+++ Dataset entries
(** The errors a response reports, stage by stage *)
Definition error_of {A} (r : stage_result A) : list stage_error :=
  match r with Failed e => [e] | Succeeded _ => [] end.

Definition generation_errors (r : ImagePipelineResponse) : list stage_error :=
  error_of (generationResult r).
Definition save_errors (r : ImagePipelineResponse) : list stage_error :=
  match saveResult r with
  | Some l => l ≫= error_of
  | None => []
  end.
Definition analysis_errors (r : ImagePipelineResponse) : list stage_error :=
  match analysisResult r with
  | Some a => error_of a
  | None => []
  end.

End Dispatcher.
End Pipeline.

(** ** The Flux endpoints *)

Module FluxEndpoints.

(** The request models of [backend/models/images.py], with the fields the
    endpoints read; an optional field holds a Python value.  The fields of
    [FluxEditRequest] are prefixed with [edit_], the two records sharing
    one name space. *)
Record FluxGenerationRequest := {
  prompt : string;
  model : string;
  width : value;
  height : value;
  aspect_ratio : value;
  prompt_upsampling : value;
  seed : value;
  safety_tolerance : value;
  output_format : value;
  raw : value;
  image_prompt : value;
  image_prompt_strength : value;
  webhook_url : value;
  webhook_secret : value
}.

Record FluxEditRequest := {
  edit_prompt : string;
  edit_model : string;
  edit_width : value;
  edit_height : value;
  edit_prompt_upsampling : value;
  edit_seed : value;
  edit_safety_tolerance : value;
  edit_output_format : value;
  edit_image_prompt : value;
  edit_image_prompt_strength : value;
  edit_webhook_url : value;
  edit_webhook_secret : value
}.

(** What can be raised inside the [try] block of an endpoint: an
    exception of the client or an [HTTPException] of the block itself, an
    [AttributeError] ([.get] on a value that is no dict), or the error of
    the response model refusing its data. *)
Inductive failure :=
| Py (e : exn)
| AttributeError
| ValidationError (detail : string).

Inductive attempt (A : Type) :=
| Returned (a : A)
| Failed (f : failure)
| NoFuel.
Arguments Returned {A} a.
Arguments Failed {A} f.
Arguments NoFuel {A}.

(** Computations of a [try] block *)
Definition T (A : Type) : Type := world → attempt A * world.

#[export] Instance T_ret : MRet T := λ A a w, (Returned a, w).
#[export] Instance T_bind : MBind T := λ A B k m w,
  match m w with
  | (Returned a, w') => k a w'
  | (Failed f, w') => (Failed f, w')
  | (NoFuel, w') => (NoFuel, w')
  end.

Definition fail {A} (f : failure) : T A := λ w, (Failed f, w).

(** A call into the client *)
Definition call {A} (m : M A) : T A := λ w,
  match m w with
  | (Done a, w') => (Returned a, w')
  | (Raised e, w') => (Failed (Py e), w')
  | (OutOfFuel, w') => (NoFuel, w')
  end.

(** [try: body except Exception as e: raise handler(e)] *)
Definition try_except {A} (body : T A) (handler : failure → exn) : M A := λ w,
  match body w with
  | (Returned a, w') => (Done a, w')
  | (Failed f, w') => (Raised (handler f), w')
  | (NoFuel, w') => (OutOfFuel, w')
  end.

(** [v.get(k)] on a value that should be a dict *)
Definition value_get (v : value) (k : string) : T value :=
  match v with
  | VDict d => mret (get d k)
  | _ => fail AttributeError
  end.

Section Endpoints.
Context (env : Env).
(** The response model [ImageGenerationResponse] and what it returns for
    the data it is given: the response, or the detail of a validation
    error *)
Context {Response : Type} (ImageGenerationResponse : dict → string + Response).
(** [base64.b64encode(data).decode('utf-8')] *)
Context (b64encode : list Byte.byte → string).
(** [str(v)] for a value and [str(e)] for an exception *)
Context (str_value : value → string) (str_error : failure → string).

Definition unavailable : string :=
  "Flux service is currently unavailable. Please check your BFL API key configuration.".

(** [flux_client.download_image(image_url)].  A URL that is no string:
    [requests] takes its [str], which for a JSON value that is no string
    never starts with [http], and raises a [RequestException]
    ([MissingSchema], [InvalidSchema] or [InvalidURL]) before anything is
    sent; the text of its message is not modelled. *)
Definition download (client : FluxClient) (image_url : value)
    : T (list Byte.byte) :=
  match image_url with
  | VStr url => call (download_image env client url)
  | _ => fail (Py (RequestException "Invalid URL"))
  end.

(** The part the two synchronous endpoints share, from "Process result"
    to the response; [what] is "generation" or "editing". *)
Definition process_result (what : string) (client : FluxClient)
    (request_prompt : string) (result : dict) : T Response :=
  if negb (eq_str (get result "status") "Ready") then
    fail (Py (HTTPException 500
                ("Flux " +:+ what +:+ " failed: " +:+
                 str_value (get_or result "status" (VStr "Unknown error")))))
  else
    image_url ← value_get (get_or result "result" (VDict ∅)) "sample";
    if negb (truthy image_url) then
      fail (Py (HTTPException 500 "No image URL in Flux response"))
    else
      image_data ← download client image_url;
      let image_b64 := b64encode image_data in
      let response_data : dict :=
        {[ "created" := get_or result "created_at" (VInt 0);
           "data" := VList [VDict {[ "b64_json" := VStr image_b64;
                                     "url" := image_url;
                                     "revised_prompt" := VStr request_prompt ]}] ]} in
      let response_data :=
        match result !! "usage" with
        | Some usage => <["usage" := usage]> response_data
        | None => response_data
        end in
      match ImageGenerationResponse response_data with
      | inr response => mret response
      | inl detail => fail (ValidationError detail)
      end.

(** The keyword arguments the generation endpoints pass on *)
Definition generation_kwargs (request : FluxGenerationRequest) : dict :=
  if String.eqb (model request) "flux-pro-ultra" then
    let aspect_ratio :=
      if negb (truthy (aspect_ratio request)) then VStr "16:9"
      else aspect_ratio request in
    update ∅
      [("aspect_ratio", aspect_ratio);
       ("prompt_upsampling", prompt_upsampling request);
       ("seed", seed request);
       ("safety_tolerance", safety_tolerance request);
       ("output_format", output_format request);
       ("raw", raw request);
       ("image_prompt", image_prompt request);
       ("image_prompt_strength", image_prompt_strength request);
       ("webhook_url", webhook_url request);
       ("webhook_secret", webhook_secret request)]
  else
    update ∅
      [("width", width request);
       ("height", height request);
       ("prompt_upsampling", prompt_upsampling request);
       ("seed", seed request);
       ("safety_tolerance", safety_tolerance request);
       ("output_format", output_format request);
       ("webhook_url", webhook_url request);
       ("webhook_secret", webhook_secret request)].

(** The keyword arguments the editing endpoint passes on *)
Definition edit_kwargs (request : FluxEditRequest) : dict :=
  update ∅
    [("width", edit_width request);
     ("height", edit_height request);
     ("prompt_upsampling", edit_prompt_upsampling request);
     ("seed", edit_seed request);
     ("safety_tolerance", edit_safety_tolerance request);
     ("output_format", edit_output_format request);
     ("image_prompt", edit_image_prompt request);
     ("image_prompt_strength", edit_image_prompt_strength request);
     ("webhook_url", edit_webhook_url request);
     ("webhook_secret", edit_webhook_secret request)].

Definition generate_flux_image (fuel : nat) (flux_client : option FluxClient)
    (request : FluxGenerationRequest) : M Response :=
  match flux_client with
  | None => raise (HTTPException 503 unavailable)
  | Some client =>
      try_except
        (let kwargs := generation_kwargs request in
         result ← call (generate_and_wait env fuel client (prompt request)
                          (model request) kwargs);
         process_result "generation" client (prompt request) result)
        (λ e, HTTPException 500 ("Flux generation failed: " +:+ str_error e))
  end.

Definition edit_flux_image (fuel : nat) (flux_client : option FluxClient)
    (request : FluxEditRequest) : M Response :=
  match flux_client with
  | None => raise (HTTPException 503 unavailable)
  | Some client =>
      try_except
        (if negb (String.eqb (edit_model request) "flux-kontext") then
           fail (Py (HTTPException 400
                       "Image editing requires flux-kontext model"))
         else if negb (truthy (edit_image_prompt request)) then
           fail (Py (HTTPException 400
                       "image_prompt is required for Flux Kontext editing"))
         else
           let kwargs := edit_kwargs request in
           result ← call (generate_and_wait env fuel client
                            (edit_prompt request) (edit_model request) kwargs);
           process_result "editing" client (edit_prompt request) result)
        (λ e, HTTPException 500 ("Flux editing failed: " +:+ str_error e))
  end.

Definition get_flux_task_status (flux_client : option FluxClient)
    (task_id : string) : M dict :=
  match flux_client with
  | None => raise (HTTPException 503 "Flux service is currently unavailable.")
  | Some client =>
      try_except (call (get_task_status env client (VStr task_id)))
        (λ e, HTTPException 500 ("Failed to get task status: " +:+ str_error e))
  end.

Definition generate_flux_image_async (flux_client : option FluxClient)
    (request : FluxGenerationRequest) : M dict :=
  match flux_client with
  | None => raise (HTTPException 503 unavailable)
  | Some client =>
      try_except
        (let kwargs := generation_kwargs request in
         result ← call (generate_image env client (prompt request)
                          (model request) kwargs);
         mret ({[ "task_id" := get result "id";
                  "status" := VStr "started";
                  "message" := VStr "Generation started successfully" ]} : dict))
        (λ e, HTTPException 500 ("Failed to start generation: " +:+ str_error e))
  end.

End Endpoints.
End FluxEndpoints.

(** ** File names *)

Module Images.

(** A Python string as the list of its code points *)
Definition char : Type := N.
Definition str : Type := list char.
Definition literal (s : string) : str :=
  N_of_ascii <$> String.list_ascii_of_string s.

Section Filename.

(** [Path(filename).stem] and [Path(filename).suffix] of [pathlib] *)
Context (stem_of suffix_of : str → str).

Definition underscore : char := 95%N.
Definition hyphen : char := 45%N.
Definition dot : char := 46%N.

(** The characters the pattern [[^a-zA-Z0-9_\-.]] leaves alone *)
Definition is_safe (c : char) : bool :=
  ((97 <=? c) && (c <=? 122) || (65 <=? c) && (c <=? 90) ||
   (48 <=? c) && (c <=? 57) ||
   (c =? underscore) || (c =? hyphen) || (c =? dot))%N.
++++++
» The task:
Reproduce verbatim only this range: the first line of the material through the line that contains "endpoints read; an", inclusive.

» Output below:
(** The errors a response reports, stage by stage *)
Definition error_of {A} (r : stage_result A) : list stage_error :=
  match r with Failed e => [e] | Succeeded _ => [] end.

Definition generation_errors (r : ImagePipelineResponse) : list stage_error :=
  error_of (generationResult r).
Definition save_errors (r : ImagePipelineResponse) : list stage_error :=
  match saveResult r with
  | Some l => l ≫= error_of
  | None => []
  end.
Definition analysis_errors (r : ImagePipelineResponse) : list stage_error :=
  match analysisResult r with
  | Some a => error_of a
  | None => []
  end.

End Dispatcher.
End Pipeline.

(** ** The Flux endpoints *)

Module FluxEndpoints.

(** The request models of [backend/models/images.py], with the fields the
    endpoints read; an optional field holds a Python value.  The fields of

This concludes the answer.